AIM OF THE EXERCISE:
Starting at the line that contains "WaitCondition fn (Return tt).", quote each line exactly through the last line of the entries, both included.

##### DATA FOR THIS EXERCISE

(** * SayHelloWorkflow: the greeting workflow of [workflows.py]

    The workflow class has one field ([_complete]), one entry point
    ([run]) and one signal handler ([signal_complete]).  Both routines are
    coroutines over the capabilities of the durable-execution SDK
    ([workflow.logger.info], [workflow.wait_condition],
    [workflow.execute_activity]) and over the ambient context variable
    [user_id].  They are embedded as terms of a small free monad of
    those capabilities, and the host scheduler is a deterministic machine
    that runs one routine at a time up to its next suspension point. *)

From Stdlib Require Import String List ZArith Bool Lia.
From ExtLib Require Import Structures.Monad Structures.MonadExc.
Import ListNotations.
Import MonadNotation.
Local Open Scope string_scope.
Local Open Scope list_scope.
Local Open Scope monad_scope.

Set Implicit Arguments.

(** ** Data *)

(** [datetime.timedelta]: the constructor normalises its arguments to
    days, seconds ([0 <= seconds < 86400]) and microseconds. *)
Record timedelta : Type := {
  days : Z;
  seconds : Z;
  microseconds : Z
}.

(** [timedelta(minutes=m)]. *)
Definition timedelta_minutes (minutes : Z) : timedelta :=
  let total := (minutes * 60)%Z in
  {| days := (total / 86400)%Z;
     seconds := (total mod 86400)%Z;
     microseconds := 0%Z |}.

(** [timedelta.total_seconds()], on whole seconds. *)
Definition total_seconds (t : timedelta) : Z :=
  (days t * 86400 + seconds t)%Z.

(** The activities the workflow module imports from [activities]; what
    an activity answers is the Activity Invoker's business and reaches the
    workflow as an [activity_outcome]. *)
Inductive activity_ref : Type :=
| say_hello_activity.

(** The instance state of the class: [self._complete]. *)
Record SayHelloWorkflow : Type := {
  _complete : bool
}.

(** [SayHelloWorkflow.__init__]: [self._complete = False]. *)
Definition __init__ : SayHelloWorkflow :=
  {| _complete := false |}.

(** Why an activity invocation did not return. *)
Inductive failure_cause : Type :=
| TimedOut
| ActivityErrored.

(** The exceptions of a routine: the one an awaited activity raises in
    the awaiting routine, and any other, by its message. *)
Inductive exn : Type :=
| ActivityFailure (cause : failure_cause)
| OtherException (msg : string).

(** ** Coroutines

    One constructor per capability a routine of the class calls.  An
    [await] is a constructor whose continuation is resumed by the host.
    Awaiting an activity either yields its result or raises at the
    [await]: [k] is what the routine does with the result, [h] what it
    does with the exception, which is to let it go ([Raise]) where no
    [try] encloses the [await]. *)
Inductive coro (A : Type) : Type :=
| Return (a : A)
| Raise (e : exn)
| LoggerInfo (msg : string) (k : coro A)
| UserIdGet (k : string -> coro A)
| UserIdSet (value : string) (k : coro A)
| SetComplete (b : bool) (k : coro A)
| WaitCondition (cond : SayHelloWorkflow -> bool) (k : coro A)
| ExecuteActivity (fn : activity_ref) (arg : string)
    (start_to_close_timeout : timedelta) (k : string -> coro A)
    (h : exn -> coro A).

Arguments Return {A} a.
Arguments Raise {A} e.
Arguments UserIdGet {A} k.
Arguments WaitCondition {A} cond k.
Arguments ExecuteActivity {A} fn arg start_to_close_timeout k h.

Fixpoint coro_bind {A B : Type} (c : coro A) (f : A -> coro B) : coro B :=
  match c with
  | Return a => f a
  | Raise e => Raise e
  | LoggerInfo msg k => LoggerInfo msg (coro_bind k f)
  | UserIdGet k => UserIdGet (fun u => coro_bind (k u) f)
  | UserIdSet v k => UserIdSet v (coro_bind k f)
  | SetComplete b k => SetComplete b (coro_bind k f)
  | WaitCondition cond k => WaitCondition cond (coro_bind k f)
  | ExecuteActivity fn arg t k h =>
      ExecuteActivity fn arg t (fun r => coro_bind (k r) f)
        (fun e => coro_bind (h e) f)
  end.

(** [try: c except e: handler e] *)
Fixpoint coro_catch {A : Type} (c : coro A) (handler : exn -> coro A)
    : coro A :=
  match c with
  | Return a => Return a
  | Raise e => handler e
  | LoggerInfo msg k => LoggerInfo msg (coro_catch k handler)
  | UserIdGet k => UserIdGet (fun u => coro_catch (k u) handler)
  | UserIdSet v k => UserIdSet v (coro_catch k handler)
  | SetComplete b k => SetComplete b (coro_catch k handler)
  | WaitCondition cond k => WaitCondition cond (coro_catch k handler)
  | ExecuteActivity fn arg t k h =>
      ExecuteActivity fn arg t (fun r => coro_catch (k r) handler)
        (fun e => coro_catch (h e) handler)
  end.

#[export] Instance Monad_coro : Monad coro :=
  {| ret := @Return; bind := @coro_bind |}.

#[export] Instance MonadExc_coro : MonadExc exn coro :=
  {| raise := @Raise; catch := @coro_catch |}.

Module workflow.
Module logger.
(** [workflow.logger.info(msg)] *)
Definition info (msg : string) : coro unit :=
  LoggerInfo msg (Return tt).
End logger.
(** [await workflow.wait_condition(fn)] *)
Definition wait_condition (fn : SayHelloWorkflow -> bool) : coro unit :=
  WaitCondition fn (Return tt).
(** [await workflow.execute_activity(fn, arg, start_to_close_timeout=t)] *)
Definition execute_activity (fn : activity_ref) (arg : string)
    (start_to_close_timeout : timedelta) : coro string :=
  ExecuteActivity fn arg start_to_close_timeout
    (fun r => Return r) (fun e => Raise e).
End workflow.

##########

SOLUTION FOR THIS PROBLEM:
  WaitCondition fn (Return tt).
(** [await workflow.execute_activity(fn, arg, start_to_close_timeout=t)] *)
Definition execute_activity (fn : activity_ref) (arg : string)
    (start_to_close_timeout : timedelta) : coro string :=
  ExecuteActivity fn arg start_to_close_timeout
    (fun r => Return r) (fun e => Raise e).
End workflow.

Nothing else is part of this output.